Alejandro a réagi à cette interprétation, il s’est fâché, il avait du mal à accepter que sa mère en aime un autre que lui, il a fait quelques dessins, puis avant de partir, à la fin de la séance, il m’a dit : “là, je peux partir”. Lorsque je lui ai répondu, il a pris ses jouets et m’a laissé, en me demandant, à propos du patient suivant : “qui c’est ?”, ce qu’il n’avait jamais fait auparavant.
Il est nécessaire d’intervenir, de parler, d’interpréter, bien que ce soit parfois risqué ; quelque chose se modifie dans la relation, une dimension tierce peut apparaître ou un mot faire coupure.

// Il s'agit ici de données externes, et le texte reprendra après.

(** * CocoFile: alignment and diff-classification of two spreadsheet tables

    Shallow embedding of the two scripts of the repository,
    [coco21.py] (blocks BLOC 1 / BLOC 2 / BLOC 3) and [coco9.py]
    (blocks BLOC A / BLOC B / BLOC C), followed by the properties of the
    key normalizer, the status classifier, the group aligner and the
    block builders.

    Conventions of the embedding.
    - A cell is a [value]: Python [None], the float [nan], a string, an
      integer or a timestamp.  [pd.isna] holds of the first two.
    - A pandas row (a [Series]) and a Python [dict] are both insertion
      ordered maps from names to cells: association lists with unique keys.
    - Code that can raise returns a [result]; [try_except] is the bare
      [try: ... except: pass] of the scripts.
    - [pd.to_datetime], [pd.Timestamp.now()] and the rendering of a
      timestamp by [str] belong to pandas, not to the repository: they are
      the fields of an environment [Pandas] every function that needs them
      takes as an argument.
    - Strings are sequences of ASCII characters; [lower] and [strip] act on
      the ASCII letters and the ASCII white space. *)

From Stdlib Require Import String Ascii List ZArith Bool Arith Lia.
From Stdlib Require Import DecimalString OrderedTypeEx Sorted Permutation.
Import ListNotations.
Open Scope string_scope.

(* ------------------------------------------------------------------ *)
(** ** Exceptions *)

Inductive exn : Type :=
| KeyError (k : string)
| ValueError (msg : string)
| TypeError (msg : string)
| AttributeError.

Inductive result (A : Type) : Type :=
| Ok (a : A)
| Raise (e : exn).

Arguments Ok {A} a.
Arguments Raise {A} e.

Definition bind {A B : Type} (m : result A) (f : A -> result B) : result B :=
  match m with
  | Ok a => f a
  | Raise e => Raise e
  end.

Notation "x <- m ;; k" := (bind m (fun x => k))
  (at level 61, m at next level, right associativity).
Notation "' p <- m ;; k" := (bind m (fun x => match x with p => k end))
  (at level 61, p pattern, m at next level, right associativity).

Fixpoint mapM {A B : Type} (f : A -> result B) (l : list A) : result (list B) :=
  match l with
  | [] => Ok []
  | x :: l' => y <- f x ;; ys <- mapM f l' ;; Ok (y :: ys)
  end.

(** [try: body except: pass] followed by the code after it: when the body
    raises, control falls through with the fall-back value. *)
Definition try_except {A : Type} (body : result A) (fallback : A) : A :=
  match body with
  | Ok a => a
  | Raise _ => fallback
  end.

Definition is_ok {A : Type} (m : result A) : bool :=
  match m with Ok _ => true | Raise _ => false end.

(* ------------------------------------------------------------------ *)
(** ** Cells and Python strings *)

Inductive value : Type :=
| VNone                 (* Python None *)
| VNaN                  (* numpy.nan *)
| VStr (s : string)
| VInt (n : Z)
| VTime (t : Z).        (* a timestamp, as an instant *)

(** What [pd.to_datetime] followed by the comparison with "now" can do. *)
Inductive datetime : Type :=
| DtErr                 (* an exception inside the [try] block *)
| DtNaT                 (* not-a-time: every comparison is False *)
| DtStamp (t : Z).

Record Pandas : Type := {
  now : Z;                              (* pd.Timestamp.now() *)
  parse_datetime : value -> datetime;   (* pd.to_datetime on a non-null cell *)
  str_time : Z -> string                (* str() of a timestamp *)
}.

Definition isna (v : value) : bool :=
  match v with
  | VNone | VNaN => true
  | _ => false
  end.

Definition notna (v : value) : bool := negb (isna v).

Definition isinstance_str (v : value) : bool :=
  match v with VStr _ => true | _ => false end.

Definition str_of_Z (n : Z) : string := NilEmpty.string_of_int (Z.to_int n).
Definition str_of_nat (n : nat) : string := NilEmpty.string_of_uint (Nat.to_uint n).

Definition py_str (P : Pandas) (v : value) : string :=
  match v with
  | VNone => "None"
  | VNaN => "nan"
  | VStr s => s
  | VInt n => str_of_Z n
  | VTime t => str_time P t
  end.

Definition lower_ascii (c : ascii) : ascii :=
  let n := nat_of_ascii c in
  if ((65 <=? n) && (n <=? 90))%nat then ascii_of_nat (n + 32) else c.

Fixpoint lower (s : string) : string :=
  match s with
  | EmptyString => EmptyString
  | String c s' => String (lower_ascii c) (lower s')
  end.

(** ASCII characters [str.isspace] accepts. *)
Definition is_space (c : ascii) : bool :=
  let n := nat_of_ascii c in
  (((9 <=? n) && (n <=? 13)) || ((28 <=? n) && (n <=? 32)))%nat.

Fixpoint lstrip (s : string) : string :=
  match s with
  | EmptyString => EmptyString
  | String c s' => if is_space c then lstrip s' else s
  end.

Fixpoint rstrip (s : string) : string :=
  match s with
  | EmptyString => EmptyString
  | String c s' =>
      match rstrip s' with
      | EmptyString => if is_space c then EmptyString else String c EmptyString
      | t => String c t
      end
  end.

Definition strip (s : string) : string := rstrip (lstrip s).

Fixpoint starts_with (p s : string) : bool :=
  match p, s with
  | EmptyString, _ => true
  | String a p', String b s' => Ascii.eqb a b && starts_with p' s'
  | String _ _, EmptyString => false
  end.

(** [p in s] on strings. *)
Fixpoint py_in (p s : string) : bool :=
  starts_with p s ||
  match s with
  | EmptyString => false
  | String _ s' => py_in p s'
  end.

(** [s.split(sep, 1)] for a one-character separator that occurs in [s]:
    the text before the first occurrence and the text after it. *)
Fixpoint split1 (sep : ascii) (s : string) : string * string :=
  match s with
  | EmptyString => (EmptyString, EmptyString)
  | String c s' =>
      if Ascii.eqb c sep then (EmptyString, s')
      else let (l, r) := split1 sep s' in (String c l, r)
  end.

Fixpoint join (sep : string) (l : list string) : string :=
  match l with
  | [] => EmptyString
  | [x] => x
  | x :: l' => x ++ sep ++ join sep l'
  end.

(* ------------------------------------------------------------------ *)
(** ** Rows, dicts and data frames *)

Definition dict : Type := list (string * value).
Definition row : Type := dict.

Fixpoint dict_lookup (k : string) (d : dict) : option value :=
  match d with
  | [] => None
  | (k', v) :: d' => if String.eqb k' k then Some v else dict_lookup k d'
  end.

(** [d.get(k, dflt)], also [row.get(k, dflt)]. *)
Definition dict_get (k : string) (dflt : value) (d : dict) : value :=
  match dict_lookup k d with
  | Some v => v
  | None => dflt
  end.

Un personnage nouveau apparaît alors dans les jeux d’Alejandro “l’homme glace (hielo)”, avec ce mot qui ressemble à Guillermo (le nom du père) avec qui il va livrer bataille dans toute la suite de la cure.
L'”homme glace”, une fois énoncé, a permis un travail avec ce signifiant lié au père, grâce à la capacité qu’a un enfant de construire dans le symbolique parce que la vérité arrive avec l’apparition du langage (Ecrits, Propos sur la causalité psychique, page 166, Seuil, 1966).
Il faut oser interpréter, bien que cela nous semble parfois risqué, du fait d’un impact symbolique fort sur la relation thérapeutique.